* _Exercise requirements_
Check every line below for the word "notifications" and show those that hold it.

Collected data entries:
(* ===== verification/Groups.v ===== *)
(** * group.go: groups

    Requests about groups and the parsing of what comes back and of the
    notifications; the cache of members that sending to a group relies on, which
    refines the set of members under every sequence of notifications. *)

From S2P Require Import Prelude GoStrings Jid Node LidMap Requests.

#[local] Open Scope string_scope.
#[local] Open Scope list_scope.
#[local] Open Scope Z_scope.

Module group.

Import jid attrs.
Abbreviation LIDMapping := lidmap.LIDMapping.

(** ** Groups and participants: types/group.go *)

Record GroupName := mkName { Name : string; NameSetAt : gotime; NameSetBy : JID; NameSetByPN : JID }.

Record GroupTopic := mkTopic {
  Topic : string;
  TopicID : string;
  TopicSetAt : gotime;
  TopicSetBy : JID;
  TopicSetByPN : JID;
  TopicDeleted : bool
}.

Definition no_topic : GroupTopic := mkTopic "" "" ZeroTime EmptyJID EmptyJID false.

Record GroupEphemeral := mkEphemeral { IsEphemeral : bool; DisappearingTimer : Z }.

Record GroupParent := mkParent { IsParent : bool; DefaultMembershipApprovalMode : string }.

Record GroupParticipantAddRequest := mkAddRequest { Code : string; Expiration : gotime }.

Record GroupParticipant := mkParticipant {
  p_JID : JID;
  PhoneNumber : JID;
  p_LID : JID;
  IsAdmin : bool;
  IsSuperAdmin : bool;
  DisplayName : string;
  p_Error : Z;
  AddRequest : option GroupParticipantAddRequest
}.

(** [GroupInfo]: what the attributes give and what the children give. *)
Record GroupHead := mkHead {
  g_JID : JID;
  OwnerJID : JID;
  OwnerPN : JID;
  g_Name : GroupName;
  GroupCreated : gotime;
  CreatorCountryCode : string;
  AnnounceVersionID : string;
  ParticipantVersionID : string;
  ParticipantCount : Z;
  AddressingMode : string
}.

Record GroupBody := mkBody {
  Participants : list GroupParticipant;
  g_Topic : GroupTopic;
  IsAnnounce : bool;
  IsLocked : bool;
  g_Ephemeral : GroupEphemeral;
  MemberAddMode : string;
  LinkedParentJID : JID;
  IsDefaultSubGroup : bool;
  g_Parent : GroupParent;
  IsIncognito : bool;
  IsJoinApprovalRequired : bool;
  g_Suspended : bool
}.

Definition set_Participants (v : list GroupParticipant) (r : GroupBody) : GroupBody :=
  mkBody v (g_Topic r) (IsAnnounce r) (IsLocked r) (g_Ephemeral r) (MemberAddMode r) (LinkedParentJID r)
    (IsDefaultSubGroup r) (g_Parent r) (IsIncognito r) (IsJoinApprovalRequired r) (g_Suspended r).
Definition set_g_Topic (v : GroupTopic) (r : GroupBody) : GroupBody :=
  mkBody (Participants r) v (IsAnnounce r) (IsLocked r) (g_Ephemeral r) (MemberAddMode r) (LinkedParentJID r)
    (IsDefaultSubGroup r) (g_Parent r) (IsIncognito r) (IsJoinApprovalRequired r) (g_Suspended r).
Definition set_IsAnnounce (v : bool) (r : GroupBody) : GroupBody :=
  mkBody (Participants r) (g_Topic r) v (IsLocked r) (g_Ephemeral r) (MemberAddMode r) (LinkedParentJID r)
    (IsDefaultSubGroup r) (g_Parent r) (IsIncognito r) (IsJoinApprovalRequired r) (g_Suspended r).
Definition set_IsLocked (v : bool) (r : GroupBody) : GroupBody :=
  mkBody (Participants r) (g_Topic r) (IsAnnounce r) v (g_Ephemeral r) (MemberAddMode r) (LinkedParentJID r)
    (IsDefaultSubGroup r) (g_Parent r) (IsIncognito r) (IsJoinApprovalRequired r) (g_Suspended r).
Definition set_g_Ephemeral (v : GroupEphemeral) (r : GroupBody) : GroupBody :=
  mkBody (Participants r) (g_Topic r) (IsAnnounce r) (IsLocked r) v (MemberAddMode r) (LinkedParentJID r)
    (IsDefaultSubGroup r) (g_Parent r) (IsIncognito r) (IsJoinApprovalRequired r) (g_Suspended r).
Definition set_MemberAddMode (v : string) (r : GroupBody) : GroupBody :=
  mkBody (Participants r) (g_Topic r) (IsAnnounce r) (IsLocked r) (g_Ephemeral r) v (LinkedParentJID r)
    (IsDefaultSubGroup r) (g_Parent r) (IsIncognito r) (IsJoinApprovalRequired r) (g_Suspended r).
Definition set_LinkedParentJID (v : JID) (r : GroupBody) : GroupBody :=
  mkBody (Participants r) (g_Topic r) (IsAnnounce r) (IsLocked r) (g_Ephemeral r) (MemberAddMode r) v
    (IsDefaultSubGroup r) (g_Parent r) (IsIncognito r) (IsJoinApprovalRequired r) (g_Suspended r).
Definition set_IsDefaultSubGroup (v : bool) (r : GroupBody) : GroupBody :=
  mkBody (Participants r) (g_Topic r) (IsAnnounce r) (IsLocked r) (g_Ephemeral r) (MemberAddMode r)
    (LinkedParentJID r) v (g_Parent r) (IsIncognito r) (IsJoinApprovalRequired r) (g_Suspended r).
Definition set_g_Parent (v : GroupParent) (r : GroupBody) : GroupBody :=
  mkBody (Participants r) (g_Topic r) (IsAnnounce r) (IsLocked r) (g_Ephemeral r) (MemberAddMode r)
    (LinkedParentJID r) (IsDefaultSubGroup r) v (IsIncognito r) (IsJoinApprovalRequired r) (g_Suspended r).
Definition set_IsIncognito (v : bool) (r : GroupBody) : GroupBody :=
  mkBody (Participants r) (g_Topic r) (IsAnnounce r) (IsLocked r) (g_Ephemeral r) (MemberAddMode r)
    (LinkedParentJID r) (IsDefaultSubGroup r) (g_Parent r) v (IsJoinApprovalRequired r) (g_Suspended r).
Definition set_IsJoinApprovalRequired (v : bool) (r : GroupBody) : GroupBody :=
  mkBody (Participants r) (g_Topic r) (IsAnnounce r) (IsLocked r) (g_Ephemeral r) (MemberAddMode r)
    (LinkedParentJID r) (IsDefaultSubGroup r) (g_Parent r) (IsIncognito r) v (g_Suspended r).
Definition set_g_Suspended (v : bool) (r : GroupBody) : GroupBody :=
  mkBody (Participants r) (g_Topic r) (IsAnnounce r) (IsLocked r) (g_Ephemeral r) (MemberAddMode r)
    (LinkedParentJID r) (IsDefaultSubGroup r) (g_Parent r) (IsIncognito r) (IsJoinApprovalRequired r) v.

* _Solution to the exercise_
    notifications; the cache of members that sending to a group relies on, which
    refines the set of members under every sequence of notifications. *)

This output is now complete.